━━━━━ STUDY MATERIAL
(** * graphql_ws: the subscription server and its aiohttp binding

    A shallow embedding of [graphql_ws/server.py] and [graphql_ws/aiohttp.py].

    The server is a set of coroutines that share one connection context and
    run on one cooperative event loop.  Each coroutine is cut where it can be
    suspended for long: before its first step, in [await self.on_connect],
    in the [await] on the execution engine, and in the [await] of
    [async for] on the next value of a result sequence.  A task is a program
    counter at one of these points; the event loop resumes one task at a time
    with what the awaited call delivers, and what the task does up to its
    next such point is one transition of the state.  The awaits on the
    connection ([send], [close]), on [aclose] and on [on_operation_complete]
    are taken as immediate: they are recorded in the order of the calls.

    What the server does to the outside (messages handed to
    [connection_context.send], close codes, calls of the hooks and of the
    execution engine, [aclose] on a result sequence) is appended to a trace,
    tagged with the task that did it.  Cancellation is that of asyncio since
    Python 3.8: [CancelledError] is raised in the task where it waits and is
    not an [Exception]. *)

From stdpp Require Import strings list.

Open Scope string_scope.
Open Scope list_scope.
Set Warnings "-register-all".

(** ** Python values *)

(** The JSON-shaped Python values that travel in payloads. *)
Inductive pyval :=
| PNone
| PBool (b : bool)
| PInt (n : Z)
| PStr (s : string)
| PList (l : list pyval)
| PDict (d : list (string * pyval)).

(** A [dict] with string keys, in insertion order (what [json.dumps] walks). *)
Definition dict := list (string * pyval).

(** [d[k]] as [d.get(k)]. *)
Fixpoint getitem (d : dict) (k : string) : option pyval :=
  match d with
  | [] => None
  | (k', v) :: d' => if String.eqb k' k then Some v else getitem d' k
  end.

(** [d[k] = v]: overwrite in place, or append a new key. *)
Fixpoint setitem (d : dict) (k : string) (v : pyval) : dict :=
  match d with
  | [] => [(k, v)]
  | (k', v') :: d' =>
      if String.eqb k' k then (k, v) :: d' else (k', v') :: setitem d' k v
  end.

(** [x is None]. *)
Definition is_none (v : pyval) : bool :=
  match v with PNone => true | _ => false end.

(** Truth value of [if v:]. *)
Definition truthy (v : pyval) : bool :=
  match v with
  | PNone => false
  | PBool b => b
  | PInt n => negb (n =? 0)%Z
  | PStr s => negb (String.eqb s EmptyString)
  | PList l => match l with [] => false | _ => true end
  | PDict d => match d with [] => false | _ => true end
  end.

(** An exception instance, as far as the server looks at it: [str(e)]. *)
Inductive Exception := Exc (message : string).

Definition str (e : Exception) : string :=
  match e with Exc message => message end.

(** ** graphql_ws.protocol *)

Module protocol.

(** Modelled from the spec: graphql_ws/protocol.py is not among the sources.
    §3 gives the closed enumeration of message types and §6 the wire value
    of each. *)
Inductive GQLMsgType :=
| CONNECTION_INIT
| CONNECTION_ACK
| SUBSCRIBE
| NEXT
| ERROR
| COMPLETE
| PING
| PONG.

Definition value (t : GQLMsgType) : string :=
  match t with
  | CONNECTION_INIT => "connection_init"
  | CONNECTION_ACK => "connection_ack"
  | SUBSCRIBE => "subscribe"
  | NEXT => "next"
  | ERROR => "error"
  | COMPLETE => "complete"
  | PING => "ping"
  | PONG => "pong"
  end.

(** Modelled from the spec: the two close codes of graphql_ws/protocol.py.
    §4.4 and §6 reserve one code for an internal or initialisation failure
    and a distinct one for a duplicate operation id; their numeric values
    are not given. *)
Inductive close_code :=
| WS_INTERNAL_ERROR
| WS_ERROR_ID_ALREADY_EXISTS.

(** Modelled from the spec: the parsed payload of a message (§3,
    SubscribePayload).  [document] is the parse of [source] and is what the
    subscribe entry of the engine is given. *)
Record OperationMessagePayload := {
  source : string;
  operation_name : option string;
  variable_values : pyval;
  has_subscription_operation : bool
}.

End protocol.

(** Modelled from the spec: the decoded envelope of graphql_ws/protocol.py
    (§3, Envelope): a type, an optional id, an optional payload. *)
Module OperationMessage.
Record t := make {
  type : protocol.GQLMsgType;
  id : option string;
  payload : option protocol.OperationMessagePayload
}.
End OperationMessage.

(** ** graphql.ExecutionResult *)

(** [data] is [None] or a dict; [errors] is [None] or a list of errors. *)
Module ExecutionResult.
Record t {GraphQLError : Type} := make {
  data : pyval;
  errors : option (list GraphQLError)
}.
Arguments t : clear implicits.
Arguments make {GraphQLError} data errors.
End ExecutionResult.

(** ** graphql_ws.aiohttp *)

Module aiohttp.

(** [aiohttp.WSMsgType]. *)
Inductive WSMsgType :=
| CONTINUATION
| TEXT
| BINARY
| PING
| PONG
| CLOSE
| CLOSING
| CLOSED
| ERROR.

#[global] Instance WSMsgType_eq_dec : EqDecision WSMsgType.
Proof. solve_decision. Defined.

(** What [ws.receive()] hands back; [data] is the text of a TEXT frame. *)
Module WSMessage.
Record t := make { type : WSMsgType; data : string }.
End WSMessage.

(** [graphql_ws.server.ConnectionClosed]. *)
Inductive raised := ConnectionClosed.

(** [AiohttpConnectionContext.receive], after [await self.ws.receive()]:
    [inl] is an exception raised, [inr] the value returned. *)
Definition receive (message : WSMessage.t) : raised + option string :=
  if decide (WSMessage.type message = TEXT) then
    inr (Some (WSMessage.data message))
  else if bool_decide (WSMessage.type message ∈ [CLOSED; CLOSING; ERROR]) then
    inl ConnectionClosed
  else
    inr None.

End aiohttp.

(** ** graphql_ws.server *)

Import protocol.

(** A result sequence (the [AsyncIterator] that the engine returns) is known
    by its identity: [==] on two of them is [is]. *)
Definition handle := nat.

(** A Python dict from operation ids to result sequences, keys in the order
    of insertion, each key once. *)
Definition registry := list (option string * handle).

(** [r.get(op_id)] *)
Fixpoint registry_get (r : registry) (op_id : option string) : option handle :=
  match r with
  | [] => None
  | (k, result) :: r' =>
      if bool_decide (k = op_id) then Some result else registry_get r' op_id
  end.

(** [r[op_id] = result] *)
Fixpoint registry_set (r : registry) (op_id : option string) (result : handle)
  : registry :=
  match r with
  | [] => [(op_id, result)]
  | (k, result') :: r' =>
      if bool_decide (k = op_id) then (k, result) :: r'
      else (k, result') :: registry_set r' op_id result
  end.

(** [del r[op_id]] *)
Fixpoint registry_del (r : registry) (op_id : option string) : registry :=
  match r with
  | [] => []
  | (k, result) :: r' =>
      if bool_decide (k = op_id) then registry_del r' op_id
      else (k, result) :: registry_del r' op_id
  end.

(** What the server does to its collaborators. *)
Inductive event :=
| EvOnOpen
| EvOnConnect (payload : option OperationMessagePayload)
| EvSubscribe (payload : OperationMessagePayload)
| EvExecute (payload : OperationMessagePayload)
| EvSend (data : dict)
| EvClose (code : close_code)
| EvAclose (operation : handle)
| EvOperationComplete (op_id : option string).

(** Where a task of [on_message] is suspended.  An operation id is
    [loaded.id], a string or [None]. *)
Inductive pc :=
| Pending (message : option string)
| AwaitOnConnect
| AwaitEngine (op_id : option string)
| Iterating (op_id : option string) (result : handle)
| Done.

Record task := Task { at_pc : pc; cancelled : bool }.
━━━━━━━━━━
= BRIEF =
From the records above, report the count of lines containing "false" and nothing more.

= RESULT OF THE EXERCISE =
4